• _YOUR TASK_: The answer should be an exact copy of the data.

□ □ □ □ □ □ □

(* ===== verification/Vmm.v ===== *)
(** * Address spaces

    [vmm_clone_pml4] and [vmm_free_user_pages] of [mm/vmm.c]: the deep copy of
    the user half of an address space that [fork] makes, and its teardown. *)

From S2P Require Import Prelude Mem Paging.

Section Vmm.
Context `{!Buddy}.

(** ** The code *)

(** [memcpy(dst, src, PAGE_SIZE)] on page-aligned addresses. *)
Definition copy_page (dst src : Z) : M mst unit :=
  for_all 512 0 (λ i, v ← rd (src + 8 * i); wr (dst + 8 * i) v).

(** The innermost loop body of [vmm_clone_pml4]: entry [l] of a page table. *)
Definition clone_leaf (src_pt dst_pt l : Z) : M mst unit :=
  e ← rd (src_pt + 8 * l);
  if negb (has e PTE_PRESENT) then mret tt else
  phys ← palloc_zero;
  copy_page (PHYS_TO_VIRT phys) (PHYS_TO_VIRT (page_of e)) ;;
  wr (dst_pt + 8 * l) (Z.lor (VIRT_TO_PHYS (PHYS_TO_VIRT phys)) (low12 e)).

(** The bodies of the three outer loops: entry [i] of [src] gets a new table in
    [dst], which [sub] fills.  Large pages are skipped below the top level. *)
Definition clone_table (skip_huge : bool) (sub : Z → Z → M mst unit) (src dst i : Z) :
    M mst unit :=
  e ← rd (src + 8 * i);
  if negb (has e PTE_PRESENT) then mret tt else
  if skip_huge && has e PTE_HUGE then mret tt else
  phys ← palloc_zero;
  wr (dst + 8 * i) (Z.lor (VIRT_TO_PHYS (PHYS_TO_VIRT phys)) (low12 e)) ;;
  sub (PHYS_TO_VIRT (page_of e)) (PHYS_TO_VIRT phys).

Definition clone_pt (src dst : Z) : M mst unit := for_all 512 0 (clone_leaf src dst).
Definition clone_pd (src dst : Z) : M mst unit :=
  for_all 512 0 (clone_table true clone_pt src dst).
Definition clone_pdpt (src dst : Z) : M mst unit :=
  for_all 512 0 (clone_table true clone_pd src dst).

Definition vmm_clone_pml4 (src : Z) : M mst Z :=
  phys ← palloc_zero;
  let dst := PHYS_TO_VIRT phys in
  if dst =? 0 then mret 0 else
  for_all 256 256 (λ i, e ← rd (src + 8 * i); wr (dst + 8 * i) e) ;;
  for_all 256 0 (clone_table false clone_pdpt src dst) ;;
  mret dst.

(** [vmm_free_user_pages], inside out: the loop over a page table, ... *)
Definition free_leaf (pt l : Z) : M mst unit :=
  e ← rd (pt + 8 * l);
  if negb (has e PTE_PRESENT) then mret tt else
  pfree (page_of e) ;; wr (pt + 8 * l) 0.

(** ... and over the tables above it. *)
Definition free_table (skip_huge : bool) (sub : Z → M mst unit) (t i : Z) : M mst unit :=
  e ← rd (t + 8 * i);
  if negb (has e PTE_PRESENT) then mret tt else
  if skip_huge && has e PTE_HUGE then mret tt else
  sub (PHYS_TO_VIRT (page_of e)) ;; pfree (page_of e) ;; wr (t + 8 * i) 0.

Definition free_pt (t : Z) : M mst unit := for_all 512 0 (free_leaf t).
Definition free_pd (t : Z) : M mst unit := for_all 512 0 (free_table true free_pt t).
Definition free_pdpt (t : Z) : M mst unit := for_all 512 0 (free_table true free_pd t).

Definition vmm_free_user_pages (pml4 : Z) : M mst unit :=
  if pml4 =? 0 then mret tt else
  for_all 256 0 (free_table false free_pdpt pml4).

(** ** What a clone is *)

(** The entries the code descends through at level [n]. *)
Definition goes (n : nat) (e : Z) : bool := has e PTE_PRESENT && negb (is_leaf n e).

(** The number of entries the code looks at: the user half of a top table. *)
Definition width (n : nat) : Z := match n with 4%nat => 256 | _ => 512 end.

(** In memory [m], [dst] is a copy of what [src] was in memory [m0]: at level
    0 a page with the same words, above it a table whose entries have the same
    flags and lead to copies; [N] gives each page of the copy its own path. *)
Fixpoint copied (n : nat) (m0 m : gmap Z Z) (N : gmap Z (list Z)) (path : list Z)
    (src dst : Z) : Prop :=
  match n with
  | O => ∀ i, 0 ≤ i < 512 → word m dst i = word m0 src i
  | S n' => ∀ j, 0 ≤ j < width n →
      let e := word m0 src j in
      if goes n e then
        ∃ t, N !! t = Some (path ++ [j]) ∧
          word m dst j = Z.lor (VIRT_TO_PHYS t) (low12 e) ∧ table_of (word m dst j) = t ∧
          copied n' m0 m N (path ++ [j]) (table_of e) t
      else word m dst j = 0
  end.

Lemma copied_stable n m0 m m' N N' path src dst :
  copied n m0 m N path src dst → N ⊆ N' → N !! dst = Some path →
  (∀ p q, N !! p = Some q → path `prefix_of` q → same_page m m' p) →
  copied n m0 m' N' path src dst.
Proof.
  revert path src dst. induction n as [|n IH]; intros path src dst Hc Hsub Hdst Hsame;
    cbn [copied] in *.
  - intros i Hi. rewrite (same_page_word m); [auto|by eapply Hsame|done].
  - intros j Hj. specialize (Hc j Hj). simpl in Hc.
    assert (0 ≤ j < 512) as Hj' by (unfold width in Hj; repeat case_match; lia).
    rewrite (same_page_word m m' dst j); [|by eapply Hsame|done].
    destruct (goes (S n) _); [|done]. destruct Hc as (t & Ht & Hw & Htab & Hc).
    exists t. split_and!; [by eapply lookup_weaken|done|done|].
    apply IH; [done..|]. intros p q Hp Hq. apply (Hsame p q Hp).
    etrans; [|exact Hq]. by apply prefix_app_r.
Qed.

Section Correct.
Context `{!BuddyOk}.

(** The source is made of pages in use. *)
Fixpoint in_use (n : nat) (s : mst) (src : Z) : Prop :=
  src `mod` 4096 = 0 ∧ resident (mem s) src ∧ ¬ page_free s src ∧
  match n with
  | O => True
  | S n' => ∀ j, 0 ≤ j < width n → goes n (word (mem s) src j) = true →
      in_use n' s (table_of (word (mem s) src j))
  end.

(** The state of the copy in progress: nothing that was in use at the start
    has changed, and the pages of the copy are distinct new pages. *)
Record copying (s0 s : mst) (N : gmap Z (list Z)) : Prop := {
  cp_mem : mem_ok s;
  cp_old p : p `mod` 4096 = 0 → ¬ page_free s0 p → same_page (mem s0) (mem s) p;
  cp_free p : page_free s p → page_free s0 p;
  cp_new p q : N !! p = Some q →
    p `mod` 4096 = 0 ∧ resident (mem s) p ∧ ¬ page_free s p ∧ page_free s0 p;
  cp_rest : ∃ b m, s = s0 <| pmm_buddy := b |> <| mem := m |> }.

□ □ □ □ □ □ □

• _ANSWER AREA_:
(* ===== verification/Vmm.v ===== *)
(** * Address spaces

    [vmm_clone_pml4] and [vmm_free_user_pages] of [mm/vmm.c]: the deep copy of
    the user half of an address space that [fork] makes, and its teardown. *)

From S2P Require Import Prelude Mem Paging.

Section Vmm.
Context `{!Buddy}.

(** ** The code *)

(** [memcpy(dst, src, PAGE_SIZE)] on page-aligned addresses. *)
Definition copy_page (dst src : Z) : M mst unit :=
  for_all 512 0 (λ i, v ← rd (src + 8 * i); wr (dst + 8 * i) v).

(** The innermost loop body of [vmm_clone_pml4]: entry [l] of a page table. *)
Definition clone_leaf (src_pt dst_pt l : Z) : M mst unit :=
  e ← rd (src_pt + 8 * l);
  if negb (has e PTE_PRESENT) then mret tt else
  phys ← palloc_zero;
  copy_page (PHYS_TO_VIRT phys) (PHYS_TO_VIRT (page_of e)) ;;
  wr (dst_pt + 8 * l) (Z.lor (VIRT_TO_PHYS (PHYS_TO_VIRT phys)) (low12 e)).

(** The bodies of the three outer loops: entry [i] of [src] gets a new table in
    [dst], which [sub] fills.  Large pages are skipped below the top level. *)
Definition clone_table (skip_huge : bool) (sub : Z → Z → M mst unit) (src dst i : Z) :
    M mst unit :=
  e ← rd (src + 8 * i);
  if negb (has e PTE_PRESENT) then mret tt else
  if skip_huge && has e PTE_HUGE then mret tt else
  phys ← palloc_zero;
  wr (dst + 8 * i) (Z.lor (VIRT_TO_PHYS (PHYS_TO_VIRT phys)) (low12 e)) ;;
  sub (PHYS_TO_VIRT (page_of e)) (PHYS_TO_VIRT phys).

Definition clone_pt (src dst : Z) : M mst unit := for_all 512 0 (clone_leaf src dst).
Definition clone_pd (src dst : Z) : M mst unit :=
  for_all 512 0 (clone_table true clone_pt src dst).
Definition clone_pdpt (src dst : Z) : M mst unit :=
  for_all 512 0 (clone_table true clone_pd src dst).

Definition vmm_clone_pml4 (src : Z) : M mst Z :=
  phys ← palloc_zero;
  let dst := PHYS_TO_VIRT phys in
  if dst =? 0 then mret 0 else
  for_all 256 256 (λ i, e ← rd (src + 8 * i); wr (dst + 8 * i) e) ;;
  for_all 256 0 (clone_table false clone_pdpt src dst) ;;
  mret dst.

(** [vmm_free_user_pages], inside out: the loop over a page table, ... *)
Definition free_leaf (pt l : Z) : M mst unit :=
  e ← rd (pt + 8 * l);
  if negb (has e PTE_PRESENT) then mret tt else
  pfree (page_of e) ;; wr (pt + 8 * l) 0.

(** ... and over the tables above it. *)
Definition free_table (skip_huge : bool) (sub : Z → M mst unit) (t i : Z) : M mst unit :=
  e ← rd (t + 8 * i);
  if negb (has e PTE_PRESENT) then mret tt else
  if skip_huge && has e PTE_HUGE then mret tt else
  sub (PHYS_TO_VIRT (page_of e)) ;; pfree (page_of e) ;; wr (t + 8 * i) 0.

Definition free_pt (t : Z) : M mst unit := for_all 512 0 (free_leaf t).
Definition free_pd (t : Z) : M mst unit := for_all 512 0 (free_table true free_pt t).
Definition free_pdpt (t : Z) : M mst unit := for_all 512 0 (free_table true free_pd t).

Definition vmm_free_user_pages (pml4 : Z) : M mst unit :=
  if pml4 =? 0 then mret tt else
  for_all 256 0 (free_table false free_pdpt pml4).

(** ** What a clone is *)

(** The entries the code descends through at level [n]. *)
Definition goes (n : nat) (e : Z) : bool := has e PTE_PRESENT && negb (is_leaf n e).

(** The number of entries the code looks at: the user half of a top table. *)
Definition width (n : nat) : Z := match n with 4%nat => 256 | _ => 512 end.

(** In memory [m], [dst] is a copy of what [src] was in memory [m0]: at level
    0 a page with the same words, above it a table whose entries have the same
    flags and lead to copies; [N] gives each page of the copy its own path. *)
Fixpoint copied (n : nat) (m0 m : gmap Z Z) (N : gmap Z (list Z)) (path : list Z)
    (src dst : Z) : Prop :=
  match n with
  | O => ∀ i, 0 ≤ i < 512 → word m dst i = word m0 src i
  | S n' => ∀ j, 0 ≤ j < width n →
      let e := word m0 src j in
      if goes n e then
        ∃ t, N !! t = Some (path ++ [j]) ∧
          word m dst j = Z.lor (VIRT_TO_PHYS t) (low12 e) ∧ table_of (word m dst j) = t ∧
          copied n' m0 m N (path ++ [j]) (table_of e) t
      else word m dst j = 0
  end.

Lemma copied_stable n m0 m m' N N' path src dst :
  copied n m0 m N path src dst → N ⊆ N' → N !! dst = Some path →
  (∀ p q, N !! p = Some q → path `prefix_of` q → same_page m m' p) →
  copied n m0 m' N' path src dst.
Proof.
  revert path src dst. induction n as [|n IH]; intros path src dst Hc Hsub Hdst Hsame;
    cbn [copied] in *.
  - intros i Hi. rewrite (same_page_word m); [auto|by eapply Hsame|done].
  - intros j Hj. specialize (Hc j Hj). simpl in Hc.
    assert (0 ≤ j < 512) as Hj' by (unfold width in Hj; repeat case_match; lia).
    rewrite (same_page_word m m' dst j); [|by eapply Hsame|done].
    destruct (goes (S n) _); [|done]. destruct Hc as (t & Ht & Hw & Htab & Hc).
    exists t. split_and!; [by eapply lookup_weaken|done|done|].
    apply IH; [done..|]. intros p q Hp Hq. apply (Hsame p q Hp).
    etrans; [|exact Hq]. by apply prefix_app_r.
Qed.

Section Correct.
Context `{!BuddyOk}.

(** The source is made of pages in use. *)
Fixpoint in_use (n : nat) (s : mst) (src : Z) : Prop :=
  src `mod` 4096 = 0 ∧ resident (mem s) src ∧ ¬ page_free s src ∧
  match n with
  | O => True
  | S n' => ∀ j, 0 ≤ j < width n → goes n (word (mem s) src j) = true →
      in_use n' s (table_of (word (mem s) src j))
  end.

(** The state of the copy in progress: nothing that was in use at the start
    has changed, and the pages of the copy are distinct new pages. *)
Record copying (s0 s : mst) (N : gmap Z (list Z)) : Prop := {
  cp_mem : mem_ok s;
  cp_old p : p `mod` 4096 = 0 → ¬ page_free s0 p → same_page (mem s0) (mem s) p;
  cp_free p : page_free s p → page_free s0 p;
  cp_new p q : N !! p = Some q →
    p `mod` 4096 = 0 ∧ resident (mem s) p ∧ ¬ page_free s p ∧ page_free s0 p;
  cp_rest : ∃ b m, s = s0 <| pmm_buddy := b |> <| mem := m |> }.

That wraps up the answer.